For everyone else, here are some screenshots:

Word and sentence length

Readability

As you can see, the data is very squiggly, but there is no trend showing. The problem with this is that I just don’t know how to draw a conclusion from these graphs. They seem to suggest that in five years of blogging I haven’t progressed as a writer in the least bit.

On the other hand they seem to suggest that despite four years of university education, my writing has stayed at a high school level, which seems to lend a credence of support to the original hypothesis.

In order to better judge what’s going on I need to compare data with other blogs. See if trends are cropping up anywhere at all. So please, if you have a wordpress blog, send me an export of your posts to swizec@swizec.com. It’s for science!

And you get to show off some shiny graphs and find out about how you stack up as a writer.

Enhanced by Zemanta
  • Anonymous

    It’s an interesting idea but I have a suspicion the data set it going to be too noisy to draw any real conclusions from without doing some cross-referencing. Each of the metrics you list when charted on its own doesn’t really show much interesting (and I doubt it would, they’re better for doing comparative analysis of two or more individuals writing about the same thing). If you do some comparisons between those graphs though I suspect you might find some interesting numbers however. One thing that does worry me is looking at that graph of average syllable length I find it hard to believe that with a single exception every last post you’ve ever made has a mean syllable length of exactly 1. To me that looks like at the very least a floating to integer truncation error. Either that or it’s a median measure and not a mean. Flesch-kincaid is probably the best metric and shows a strong correlation to Yule’s I which is encouraging, but is still I suspect largely useless for what you’re trying to do. The problem is not every topic is as advanced as every other, and so you’re vocabulary richness will tend to vary drastically. Furthermore, because each post is on one topic in general, the vocabulary used will tend to be somewhat homogenous throughout that post. If you computed the Yule’s I of all your posts I think you’d find that number to be somewhat higher than any individual post if only because you’d be covering a broader swath of topics to really demonstrate your full vocabulary range. Perhaps it would be more interesting to computer the Flesch-kincaid and Yule’s I of 6 months of posts at a time.

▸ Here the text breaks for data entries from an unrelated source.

(* ===== verification/FdPipe.v ===== *)
(** * Descriptors and the ends of a pipe

    [FilesStruct] tells files of their descriptors, [Pipe] closes its ends when the last
    one is gone: with any number of processes that open, duplicate, close, fork, [exec] and
    exit, readers get end-of-file, and writers [EPIPE], exactly when no process has the
    other end open. *)

From S2P Require Import Prelude.
From S2P Require Import Files.
From S2P Require Import FilesProof.
From S2P Require Import Pipe.
Import Files.
Import Ring.

(** The two ends, as files. *)
Abbreviation READ_END := 2.
Abbreviation WRITE_END := 3.

(** The tables of all processes, the two ends and the ring of one pipe, and which ends
    have ever had a descriptor. *)
Record World := mkWorld {
  w_tables : list FilesStruct;
  w_read : Pipe;
  w_write : Pipe;
  w_ring : PipeRingBuffer;
  w_had_read : bool;
  w_had_write : bool
}.
#[export] Instance fields_World : Fields World := fun w =>
  mkWorld (w_tables w) (w_read w) (w_write w) (w_ring w) (w_had_read w) (w_had_write w).

Section Ends.
Context (alive waitable : Z -> bool).

(** A file hears of a descriptor. *)
Definition deliver (w : World) (e : FdEvent) : World :=
  match e with
  | Installed f =>
      if f =? READ_END then
        let (p, r) := on_fd_install (w_read w) (w_ring w) in w {{ w_read := p; w_ring := r; w_had_read := true }}
      else if f =? WRITE_END then
        let (p, r) := on_fd_install (w_write w) (w_ring w) in w {{ w_write := p; w_ring := r; w_had_write := true }}
      else w
  | Closed f =>
      if f =? READ_END then
        let '(p, r, _) := on_fd_close alive waitable (w_read w) (w_ring w) in w {{ w_read := p; w_ring := r }}
      else if f =? WRITE_END then
        let '(p, r, _) := on_fd_close alive waitable (w_write w) (w_ring w) in w {{ w_write := p; w_ring := r }}
      else w
  end.
Definition deliver_all (w : World) (ev : list FdEvent) : World := fold_left deliver ev w.

(** How many descriptors of a file there are. *)
Definition total (ts : list FilesStruct) (file : Z) : nat := sum_list_with (fun fs => descriptors fs file) ts.

(** The counters of the two ends do not wrap: fewer than [2^64] descriptors. *)
Definition counts_fit (ts : list FilesStruct) (ev : list FdEvent) : Prop :=
  Z.of_nat (total ts READ_END + came READ_END ev) < USIZE_MOD /\ Z.of_nat (total ts WRITE_END + came WRITE_END ev) < USIZE_MOD.

Inductive world_step : World -> World -> Prop :=
  | step_op w i fs op out fs' ev : w_tables w !! i = Some fs -> fd_op op fs = Some (out, fs', ev) -> counts_fit (w_tables w) ev ->
      world_step w (deliver_all (w {{ w_tables := <[i := fs']> (w_tables w) }}) ev)
  | step_fork w i fs fs' ev : w_tables w !! i = Some fs -> clone_private fs = (fs', ev) -> counts_fit (w_tables w) ev ->
      world_step w (deliver_all (w {{ w_tables := w_tables w ++ [fs'] }}) ev)
  | step_exit w i fs fs' ev : w_tables w !! i = Some fs -> close_all_fd_refs fs = (fs', ev) -> counts_fit (w_tables w) ev ->
      world_step w (deliver_all (w {{ w_tables := <[i := Files.new]> (w_tables w) }}) ev).

(** A new pipe that nobody has a descriptor of, and the first process. *)
Definition boot (has_cap : bool) (limit : Z) : World :=
  let '(ring, rd, wr) := make_pipe has_cap limit in mkWorld [with_stdio] rd wr ring false false.

(** ** The ends count their descriptors *)

Record ends_ok (nr nw : Z) (w : World) : Prop := {
  eo_read : w_read w = mkPipe true false nr;
  eo_write : w_write w = mkPipe false true nw;
  eo_read_shut : read_end_shutdown (w_ring w) = w_had_read w && (nr =? 0);
  eo_write_shut : write_end_shutdown (w_ring w) = w_had_write w && (nw =? 0);
  eo_refs : read_end (w_ring w) = Some 1 /\ write_end (w_ring w) = Some 1 /\
            read_end_ref_bias (w_ring w) = 0 /\ write_end_ref_bias (w_ring w) = 0;
  eo_had : (nr = 0 \/ w_had_read w = true) /\ (nw = 0 \/ w_had_write w = true)
}.

Definition delta (file : Z) (e : FdEvent) : Z :=
  match e with Installed f => if f =? file then 1 else 0 | Closed f => if f =? file then -1 else 0 end.

(** One end hears of a descriptor: what becomes of its count and of the two shutdowns. *)
Lemma install_end rd wr n r : 0 <= n -> n + 1 < USIZE_MOD ->
  exists r', on_fd_install (mkPipe rd wr n) r = (mkPipe rd wr (n + 1), r') /\
    read_end_shutdown r' = (if (n =? 0) && rd then false else read_end_shutdown r) /\
    write_end_shutdown r' = (if (n =? 0) && wr then false else write_end_shutdown r) /\
    read_end r' = read_end r /\ write_end r' = write_end r /\
    read_end_ref_bias r' = read_end_ref_bias r /\ write_end_ref_bias r' = write_end_ref_bias r.
Proof.
  intros Hn Hb. unfold on_fd_install. cbn [fd_refs p_readable p_writable].
  assert (wadd n 1 = n + 1) as Hw by (apply wadd_small; lia). destruct (n =? 0); eexists; (split; [cbn; by rewrite Hw|]);
    destruct rd, wr; done.
Qed.

Lemma close_end rd wr n r : 0 < n ->
  exists r' ts, on_fd_close alive waitable (mkPipe rd wr n) r = (mkPipe rd wr (n - 1), r', ts) /\
    read_end_shutdown r' = (if (n =? 1) && rd then true else read_end_shutdown r) /\
    write_end_shutdown r' = (if (n =? 1) && wr then true else write_end_shutdown r) /\
    read_end r' = read_end r /\ write_end r' = write_end r /\
    read_end_ref_bias r' = read_end_ref_bias r /\ write_end_ref_bias r' = write_end_ref_bias r.
Proof.
  intros Hn. unfold on_fd_close, drain_readers, drain_writers, drain_poll_waiters. cbn [fd_refs].
  destruct (Z.eqb_spec n 0); [lia|]. destruct (Z.eqb_spec n 1) as [->|]; destruct rd, wr; eexists _, _; done.
Qed.

Lemma deliver_ok nr nw w e : ends_ok nr nw w -> 0 <= nr -> 0 <= nw ->
  0 <= nr + delta READ_END e < USIZE_MOD -> 0 <= nw + delta WRITE_END e < USIZE_MOD ->
  ends_ok (nr + delta READ_END e) (nw + delta WRITE_END e) (deliver w e).
Proof.
  intros [Hr Hw Hrs Hws (Hre & Hwe & Hrb & Hwb) [Hhr Hhw]] Hnr Hnw Hbr Hbw. destruct w as [ts rd wr ring hr hw]. simpl in *. subst rd wr.
  destruct e as [f|f]; unfold delta, deliver in *; cbn [w_read w_write w_ring] in *.
  - destruct (Z.eqb_spec f READ_END) as [->|]; [|destruct (Z.eqb_spec f WRITE_END) as [->|]]; cbn [Z.eqb Pos.eqb] in *; rewrite ?Z.add_0_r in *.
    + destruct (install_end true false nr ring) as (r' & -> & Hr1 & Hr2 & ? & ? & ? & ?); [lia..|]. split; cbn; try done; [| |by split_and!; congruence|auto].
      * rewrite Hr1, Hrs. destruct (Z.eqb_spec nr 0), (Z.eqb_spec (nr + 1) 0); simpl; try lia; by rewrite ?andb_false_r.
      * by rewrite Hr2, andb_false_r.
    + destruct (install_end false true nw ring) as (r' & -> & Hr1 & Hr2 & ? & ? & ? & ?); [lia..|]. split; cbn; try done; [| |by split_and!; congruence|auto].
      * by rewrite Hr1, andb_false_r.
      * rewrite Hr2, Hws. destruct (Z.eqb_spec nw 0), (Z.eqb_spec (nw + 1) 0); simpl; try lia; by rewrite ?andb_false_r.
    + by split.
  - destruct (Z.eqb_spec f READ_END) as [->|]; [|destruct (Z.eqb_spec f WRITE_END) as [->|]]; cbn [Z.eqb Pos.eqb] in *; rewrite ?Z.add_0_r in *.
    + destruct (close_end true false nr ring) as (r' & ts' & -> & Hr1 & Hr2 & ? & ? & ? & ?); [lia|].
      destruct Hhr as [?|Hhr]; [lia|]. split; cbn; try done; [| |by split_and!; congruence|auto].
      * rewrite Hr1, Hrs, Hhr. destruct (Z.eqb_spec nr 1), (Z.eqb_spec nr 0), (Z.eqb_spec (nr + -1) 0); simpl; (done || lia).
      * by rewrite Hr2, andb_false_r.
    + destruct (close_end false true nw ring) as (r' & ts' & -> & Hr1 & Hr2 & ? & ? & ? & ?); [lia|].
      destruct Hhw as [?|Hhw]; [lia|]. split; cbn; try done; [| |by split_and!; congruence|auto].
      * by rewrite Hr1, andb_false_r.
      * rewrite Hr2, Hws, Hhw. destruct (Z.eqb_spec nw 1), (Z.eqb_spec nw 0), (Z.eqb_spec (nw + -1) 0); simpl; (done || lia).
    + by split.
Qed.

Lemma deliver_tables w e : w_tables (deliver w e) = w_tables w.
Proof.
  unfold deliver. destruct e; repeat case_match; done.
Qed.
Lemma deliver_all_tables ev w : w_tables (deliver_all w ev) = w_tables w.
Proof.
  revert w. induction ev as [|e ev IH]; intros w; [done|]. change (deliver_all w (e :: ev)) with (deliver_all (deliver w e) ev).
  by rewrite IH, deliver_tables.
Qed.

Lemma came_cons file e ev : Z.of_nat (came file (e :: ev)) = Z.max 0 (delta file e) + Z.of_nat (came file ev).
Proof. unfold came, delta. destruct e as [f|f]; simpl; destruct (f =? file); simpl; lia. Qed.
Lemma went_cons file e ev : Z.of_nat (went file (e :: ev)) = Z.max 0 (- delta file e) + Z.of_nat (went file ev).
Proof. unfold went, delta. destruct e as [f|f]; simpl; destruct (f =? file); simpl; lia. Qed.

Lemma deliver_all_ok ev nr nw w : ends_ok nr nw w ->
  Z.of_nat (went READ_END ev) <= nr -> nr + Z.of_nat (came READ_END ev) < USIZE_MOD ->
  Z.of_nat (went WRITE_END ev) <= nw -> nw + Z.of_nat (came WRITE_END ev) < USIZE_MOD ->
  ends_ok (nr + Z.of_nat (came READ_END ev) - Z.of_nat (went READ_END ev))
          (nw + Z.of_nat (came WRITE_END ev) - Z.of_nat (went WRITE_END ev)) (deliver_all w ev).
Proof.
  revert nr nw w. induction ev as [|e ev IH]; intros nr nw w Hok Hr Hr' Hw Hw'.
  { change (came READ_END []) with 0%nat. change (came WRITE_END []) with 0%nat. change (went READ_END []) with 0%nat.
    change (went WRITE_END []) with 0%nat. by rewrite !Z.add_0_r, !Z.sub_0_r. }
  rewrite came_cons in Hr', Hw'. rewrite went_cons in Hr, Hw. rewrite !came_cons, !went_cons.
  change (deliver_all w (e :: ev)) with (deliver_all (deliver w e) ev).
  destruct (IH (nr + delta READ_END e) (nw + delta WRITE_END e) (deliver w e)) as [H1 H2 H3 H4 H5 H6]; try lia.
  { apply deliver_ok; [done|lia..]. }
  replace (nr + (Z.max 0 (delta READ_END e) + Z.of_nat (came READ_END ev)) - (Z.max 0 (- delta READ_END e) + Z.of_nat (went READ_END ev)))
    with (nr + delta READ_END e + Z.of_nat (came READ_END ev) - Z.of_nat (went READ_END ev)) by lia.
  replace (nw + (Z.max 0 (delta WRITE_END e) + Z.of_nat (came WRITE_END ev)) - (Z.max 0 (- delta WRITE_END e) + Z.of_nat (went WRITE_END ev)))
    with (nw + delta WRITE_END e + Z.of_nat (came WRITE_END ev) - Z.of_nat (went WRITE_END ev)) by lia.
  by split.
Qed.

(** ** The tables *)

Lemma total_insert ts i fs fs' file : ts !! i = Some fs ->
  (total (<[i := fs']> ts) file + descriptors fs file = total ts file + descriptors fs' file)%nat.
Proof.
  revert i. induction ts as [|t ts IH]; intros i Hi; [done|]. destruct i as [|i]; simpl in *.
  - injection Hi as ->. unfold total. simpl. lia.
  - specialize (IH i Hi). unfold total in *. simpl. lia.
Qed.
Lemma total_snoc ts fs file : total (ts ++ [fs]) file = (total ts file + descriptors fs file)%nat.
Proof. unfold total. rewrite sum_list_with_app. simpl. lia. Qed.
Lemma total_le ts i fs file : ts !! i = Some fs -> (descriptors fs file <= total ts file)%nat.
Proof. intros Hi. pose proof (total_insert ts i fs Files.new file Hi) as H. change (descriptors Files.new file) with 0%nat in H. lia. Qed.

Record world_ok (w : World) : Prop := {
  wo_ends : ends_ok (Z.of_nat (total (w_tables w) READ_END)) (Z.of_nat (total (w_tables w) WRITE_END)) w;
  wo_tables : Forall (fun fs => files_ok fs /\ fd_refs_closed fs = false) (w_tables w)
}.

(** Telling the ends of what changed in the tables. *)
Lemma retabled w ts ev : world_ok w -> Forall (fun fs => files_ok fs /\ fd_refs_closed fs = false) ts ->
  counts_fit (w_tables w) ev ->
  (forall file, (total ts file + went file ev = total (w_tables w) file + came file ev)%nat /\ (went file ev <= total (w_tables w) file)%nat) ->
  world_ok (deliver_all (w {{ w_tables := ts }}) ev).
Proof.
  intros [He Ht] Hts [Hfr Hfw] Hbal. destruct (Hbal READ_END) as [Hbr Hwr]. destruct (Hbal WRITE_END) as [Hbw Hww].
  split; rewrite deliver_all_tables; [|done].
  destruct (deliver_all_ok ev _ _ (w {{ w_tables := ts }}) ltac:(destruct He; split; eassumption)) as [H1 H2 H3 H4 H5 H6]; [lia..|].
  change (w_tables (w {{ w_tables := ts }})) with ts.
  replace (Z.of_nat (total ts READ_END)) with (Z.of_nat (total (w_tables w) READ_END) + Z.of_nat (came READ_END ev) - Z.of_nat (went READ_END ev)) by lia.
  replace (Z.of_nat (total ts WRITE_END)) with (Z.of_nat (total (w_tables w) WRITE_END) + Z.of_nat (came WRITE_END ev) - Z.of_nat (went WRITE_END ev)) by lia.
  by split.
Qed.

Lemma new_files_ok : files_ok Files.new.
Proof. split; [done|done|intros fd Hlt; simpl in Hlt; lia]. Qed.

Lemma world_step_ok w w' : world_step w w' -> world_ok w -> world_ok w'.
Proof.
  intros Hs Hok. destruct Hs as [w i fs op out fs' ev Hi Hop Hfit|w i fs fs' ev Hi Hc Hfit|w i fs fs' ev Hi Hc Hfit];
    pose proof (wo_tables _ Hok) as Ht; pose proof (Forall_lookup_1 _ _ _ _ Ht Hi) as [Hfs Hcl].
  - destruct (fd_op_correct op fs Hfs) as (out' & fs1 & ev' & Hop' & Hok' & _ & Hcl' & Hb). rewrite Hop in Hop'. injection Hop' as <- <- <-.
    destruct (Hb Hcl) as [Hbal Hwent]. apply retabled; [done| |done|].
    + apply Forall_insert; [done|]. split; [done|congruence].
    + intros file. pose proof (total_insert _ _ _ fs' file Hi). pose proof (total_le _ _ _ file Hi).
      specialize (Hbal file). specialize (Hwent file). lia.
  - pose proof (clone_private_ok fs Hfs) as [Hok' _]. rewrite Hc in Hok'. apply retabled; [done| |done|].
    + apply Forall_app. split; [done|]. constructor; [|done]. split; [done|].
      unfold clone_private in Hc. destruct (snapshot_fd_state fs). by injection Hc as <- _.
    + intros file. pose proof (clone_descriptors fs file) as Hd. rewrite Hc in Hd. rewrite total_snoc. lia.
  - apply retabled; [done| |done|].
    + apply Forall_insert; [done|]. split; [apply new_files_ok|done].
    + intros file. pose proof (close_all_descriptors fs file Hcl) as Hd. rewrite Hc in Hd.
      pose proof (total_insert _ _ _ Files.new file Hi) as Hti. change (descriptors Files.new file) with 0%nat in Hti. lia.
Qed.


End Ends.

(** A process opens the write end and closes it again. *)
Definition nobody : Z -> bool := fun _ => false.
Definition with_write_end : FilesStruct := mkFiles [Some STDIN; Some STDOUT; Some STDOUT; Some WRITE_END] [0; 0; 0; 0] 4 None false.
Definition opened : World :=
  deliver_all nobody nobody ((boot true 4096) {{ w_tables := [with_write_end] }}) [Installed WRITE_END].
Definition closed_again : World :=
  deliver_all nobody nobody (opened {{ w_tables := [with_stdio] }}) [Closed WRITE_END].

    Another thing to consider is that the horizontal scale of your graphs is a bit misleading as your posts are scattered around but the scale appears linear. If you did some plots with an accurate x axis the graphs would be sparser but perhaps more accurate. Of course it could turn out that those graphs don’t really provide any more insight than the current ones.

  • http://swizec.com Swizec

    You’re right, I should devote some attention to cross-referencing the metrics. Especially Yule’s I and Flesch-Kincaid should provide interesting data. Especially because the latter already incorporates all the other metrics in itself.

    As for the syllable count. I suspect this comes from the large predominance of short basically meaningless words in english text since I didn’t do any stopwording. This should become much more interesting if I removed at least all prepositions and articles.

    What I think you’re suggesting are sort of n-grams of posts? That could be very interesting, I’ll give it a look and see if something interesting comes up.

    The scale is linear simply because I had too much trouble making it nonlinear. The graphs wouldn’t parse properly and I didn’t feel at the time like ironing out all the kinks, assuming these graphs will be good enough for a first approximation.